DATA FOR THIS EXERCISE
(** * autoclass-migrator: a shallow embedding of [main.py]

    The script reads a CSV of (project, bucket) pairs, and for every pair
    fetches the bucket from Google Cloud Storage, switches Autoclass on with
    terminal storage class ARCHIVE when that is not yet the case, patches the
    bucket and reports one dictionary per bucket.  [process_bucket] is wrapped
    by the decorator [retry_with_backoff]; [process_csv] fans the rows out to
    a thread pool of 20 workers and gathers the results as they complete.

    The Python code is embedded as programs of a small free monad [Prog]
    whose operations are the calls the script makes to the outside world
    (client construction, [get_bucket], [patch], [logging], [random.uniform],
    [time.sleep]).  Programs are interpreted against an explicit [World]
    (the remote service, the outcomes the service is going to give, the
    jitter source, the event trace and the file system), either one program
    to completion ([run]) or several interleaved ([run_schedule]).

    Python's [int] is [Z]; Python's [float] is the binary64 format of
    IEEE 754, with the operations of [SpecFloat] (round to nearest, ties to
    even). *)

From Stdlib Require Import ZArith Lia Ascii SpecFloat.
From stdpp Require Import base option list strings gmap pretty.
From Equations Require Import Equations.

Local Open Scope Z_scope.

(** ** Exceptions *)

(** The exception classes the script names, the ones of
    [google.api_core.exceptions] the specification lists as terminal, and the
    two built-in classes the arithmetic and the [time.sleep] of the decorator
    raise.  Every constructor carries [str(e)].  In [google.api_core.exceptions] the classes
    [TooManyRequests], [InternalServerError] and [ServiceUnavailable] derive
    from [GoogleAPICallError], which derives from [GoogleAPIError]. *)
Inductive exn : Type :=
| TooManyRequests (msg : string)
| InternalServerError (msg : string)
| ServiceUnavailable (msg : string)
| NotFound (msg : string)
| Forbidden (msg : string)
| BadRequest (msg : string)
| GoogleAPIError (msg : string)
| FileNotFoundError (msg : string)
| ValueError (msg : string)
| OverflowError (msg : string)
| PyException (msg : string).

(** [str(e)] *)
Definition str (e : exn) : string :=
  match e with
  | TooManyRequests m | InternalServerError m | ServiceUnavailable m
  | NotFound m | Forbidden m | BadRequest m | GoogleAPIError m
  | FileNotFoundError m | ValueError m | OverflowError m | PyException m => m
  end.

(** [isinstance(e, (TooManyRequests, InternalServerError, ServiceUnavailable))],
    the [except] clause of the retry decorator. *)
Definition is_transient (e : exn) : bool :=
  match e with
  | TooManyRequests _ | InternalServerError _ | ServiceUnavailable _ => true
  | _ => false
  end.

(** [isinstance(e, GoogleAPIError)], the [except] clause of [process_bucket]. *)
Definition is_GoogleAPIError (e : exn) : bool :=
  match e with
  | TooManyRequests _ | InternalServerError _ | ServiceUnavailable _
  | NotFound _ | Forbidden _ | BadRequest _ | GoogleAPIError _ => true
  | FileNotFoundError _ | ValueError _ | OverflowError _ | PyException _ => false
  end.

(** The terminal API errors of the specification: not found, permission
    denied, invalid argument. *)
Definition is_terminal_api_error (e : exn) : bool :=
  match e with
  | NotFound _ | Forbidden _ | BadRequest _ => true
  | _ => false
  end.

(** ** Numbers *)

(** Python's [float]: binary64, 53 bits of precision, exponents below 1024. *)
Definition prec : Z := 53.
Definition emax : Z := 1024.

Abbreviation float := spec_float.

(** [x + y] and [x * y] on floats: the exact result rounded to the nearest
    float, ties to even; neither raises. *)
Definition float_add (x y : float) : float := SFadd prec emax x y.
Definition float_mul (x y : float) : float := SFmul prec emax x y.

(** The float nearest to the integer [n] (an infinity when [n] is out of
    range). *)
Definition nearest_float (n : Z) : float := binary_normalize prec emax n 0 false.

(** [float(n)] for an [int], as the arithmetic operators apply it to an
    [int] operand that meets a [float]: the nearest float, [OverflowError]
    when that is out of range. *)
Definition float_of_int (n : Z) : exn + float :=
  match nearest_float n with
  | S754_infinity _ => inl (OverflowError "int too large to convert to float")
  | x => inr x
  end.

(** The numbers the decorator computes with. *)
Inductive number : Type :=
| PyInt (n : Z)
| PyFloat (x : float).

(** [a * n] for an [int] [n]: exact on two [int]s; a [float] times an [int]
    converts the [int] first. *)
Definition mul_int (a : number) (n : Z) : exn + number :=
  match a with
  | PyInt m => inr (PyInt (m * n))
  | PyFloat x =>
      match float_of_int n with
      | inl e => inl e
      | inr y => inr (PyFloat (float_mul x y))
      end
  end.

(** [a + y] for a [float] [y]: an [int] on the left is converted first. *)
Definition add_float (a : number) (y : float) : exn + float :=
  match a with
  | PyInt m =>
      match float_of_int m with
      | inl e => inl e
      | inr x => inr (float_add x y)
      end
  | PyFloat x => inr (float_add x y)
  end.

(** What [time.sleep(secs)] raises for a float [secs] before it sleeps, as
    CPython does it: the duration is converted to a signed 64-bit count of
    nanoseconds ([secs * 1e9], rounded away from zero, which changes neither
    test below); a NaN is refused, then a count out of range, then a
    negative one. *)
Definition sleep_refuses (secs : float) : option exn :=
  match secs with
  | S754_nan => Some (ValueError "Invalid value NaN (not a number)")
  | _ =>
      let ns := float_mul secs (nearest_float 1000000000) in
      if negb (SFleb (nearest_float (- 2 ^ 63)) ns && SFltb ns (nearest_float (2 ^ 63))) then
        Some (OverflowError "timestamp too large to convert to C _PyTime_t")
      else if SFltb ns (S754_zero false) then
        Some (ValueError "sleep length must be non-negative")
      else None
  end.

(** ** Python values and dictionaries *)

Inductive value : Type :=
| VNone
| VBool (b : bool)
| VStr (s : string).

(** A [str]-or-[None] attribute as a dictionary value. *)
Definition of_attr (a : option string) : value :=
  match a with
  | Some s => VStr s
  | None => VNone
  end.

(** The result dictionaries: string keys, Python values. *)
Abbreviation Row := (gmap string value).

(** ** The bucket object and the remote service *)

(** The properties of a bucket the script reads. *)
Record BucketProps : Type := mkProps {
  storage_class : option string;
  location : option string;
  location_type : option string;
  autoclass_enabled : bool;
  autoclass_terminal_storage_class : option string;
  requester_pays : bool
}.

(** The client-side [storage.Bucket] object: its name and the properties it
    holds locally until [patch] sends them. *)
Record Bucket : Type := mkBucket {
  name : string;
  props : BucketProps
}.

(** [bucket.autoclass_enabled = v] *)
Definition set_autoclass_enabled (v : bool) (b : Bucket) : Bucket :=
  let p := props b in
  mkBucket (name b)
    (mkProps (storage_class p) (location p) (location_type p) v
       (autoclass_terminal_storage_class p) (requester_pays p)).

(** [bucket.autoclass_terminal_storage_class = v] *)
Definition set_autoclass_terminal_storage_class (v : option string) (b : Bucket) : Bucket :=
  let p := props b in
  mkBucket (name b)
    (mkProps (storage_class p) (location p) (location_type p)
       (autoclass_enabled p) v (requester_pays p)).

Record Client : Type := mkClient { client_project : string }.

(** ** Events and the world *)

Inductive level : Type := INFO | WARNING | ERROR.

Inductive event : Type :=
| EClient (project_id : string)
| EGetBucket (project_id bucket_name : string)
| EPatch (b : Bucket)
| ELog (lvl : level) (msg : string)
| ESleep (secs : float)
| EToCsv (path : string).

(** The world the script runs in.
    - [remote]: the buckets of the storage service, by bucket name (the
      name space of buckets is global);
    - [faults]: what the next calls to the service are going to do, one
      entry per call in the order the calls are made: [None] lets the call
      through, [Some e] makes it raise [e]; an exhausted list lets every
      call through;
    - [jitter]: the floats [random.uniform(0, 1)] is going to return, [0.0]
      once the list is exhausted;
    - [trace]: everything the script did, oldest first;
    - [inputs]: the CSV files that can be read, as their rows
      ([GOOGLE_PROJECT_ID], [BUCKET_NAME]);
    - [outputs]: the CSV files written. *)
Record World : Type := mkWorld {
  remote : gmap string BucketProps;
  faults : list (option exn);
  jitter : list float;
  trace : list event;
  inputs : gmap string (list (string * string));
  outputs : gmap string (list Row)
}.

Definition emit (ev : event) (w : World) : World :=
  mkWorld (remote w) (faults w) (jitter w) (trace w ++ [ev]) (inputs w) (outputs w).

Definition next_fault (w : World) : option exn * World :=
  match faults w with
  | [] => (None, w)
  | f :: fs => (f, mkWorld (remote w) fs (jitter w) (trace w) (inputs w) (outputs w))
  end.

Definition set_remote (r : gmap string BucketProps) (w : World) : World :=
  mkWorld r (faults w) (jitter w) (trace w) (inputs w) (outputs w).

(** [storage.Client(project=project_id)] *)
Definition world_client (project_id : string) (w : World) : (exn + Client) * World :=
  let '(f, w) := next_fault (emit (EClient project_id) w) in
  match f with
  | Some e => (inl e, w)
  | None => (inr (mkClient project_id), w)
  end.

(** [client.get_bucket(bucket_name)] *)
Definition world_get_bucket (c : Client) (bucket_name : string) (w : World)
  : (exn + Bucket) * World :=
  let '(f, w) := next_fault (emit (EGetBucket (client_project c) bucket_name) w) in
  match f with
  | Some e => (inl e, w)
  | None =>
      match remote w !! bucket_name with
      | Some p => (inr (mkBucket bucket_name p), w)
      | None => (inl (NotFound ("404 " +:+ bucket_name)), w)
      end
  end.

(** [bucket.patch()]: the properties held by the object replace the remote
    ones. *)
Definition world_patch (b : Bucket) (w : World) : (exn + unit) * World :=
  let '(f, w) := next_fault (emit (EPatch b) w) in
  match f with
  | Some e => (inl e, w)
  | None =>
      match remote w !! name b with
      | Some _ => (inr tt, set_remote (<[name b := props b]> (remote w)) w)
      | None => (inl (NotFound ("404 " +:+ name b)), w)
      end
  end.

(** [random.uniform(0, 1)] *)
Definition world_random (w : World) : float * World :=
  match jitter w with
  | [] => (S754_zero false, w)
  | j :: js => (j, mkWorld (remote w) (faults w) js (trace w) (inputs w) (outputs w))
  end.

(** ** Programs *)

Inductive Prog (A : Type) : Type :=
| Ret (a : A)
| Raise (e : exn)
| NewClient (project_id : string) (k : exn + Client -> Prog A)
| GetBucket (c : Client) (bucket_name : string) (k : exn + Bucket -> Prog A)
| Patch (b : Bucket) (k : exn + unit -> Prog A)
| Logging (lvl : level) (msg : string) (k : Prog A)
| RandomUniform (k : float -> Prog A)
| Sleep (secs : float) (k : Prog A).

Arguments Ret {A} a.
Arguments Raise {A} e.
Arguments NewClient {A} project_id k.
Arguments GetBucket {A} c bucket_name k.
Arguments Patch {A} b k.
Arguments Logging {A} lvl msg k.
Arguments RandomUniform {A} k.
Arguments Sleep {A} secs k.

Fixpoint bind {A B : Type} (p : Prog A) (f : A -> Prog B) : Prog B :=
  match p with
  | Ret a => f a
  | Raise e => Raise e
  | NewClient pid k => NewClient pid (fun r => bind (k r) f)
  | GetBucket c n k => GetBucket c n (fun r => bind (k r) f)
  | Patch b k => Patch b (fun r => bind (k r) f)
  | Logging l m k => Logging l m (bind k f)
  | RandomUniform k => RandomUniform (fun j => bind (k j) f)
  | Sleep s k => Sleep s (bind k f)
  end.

WHAT IS EXPECTED
Your answer should be the exact lines above from the one with "Raise (e : exn)" through the one with "(k : Prog A).", both included, and nothing besides.

YOUR SOLUTION
| Raise (e : exn)
| NewClient (project_id : string) (k : exn + Client -> Prog A)
| GetBucket (c : Client) (bucket_name : string) (k : exn + Bucket -> Prog A)
| Patch (b : Bucket) (k : exn + unit -> Prog A)
| Logging (lvl : level) (msg : string) (k : Prog A)
| RandomUniform (k : float -> Prog A)
| Sleep (secs : float) (k : Prog A).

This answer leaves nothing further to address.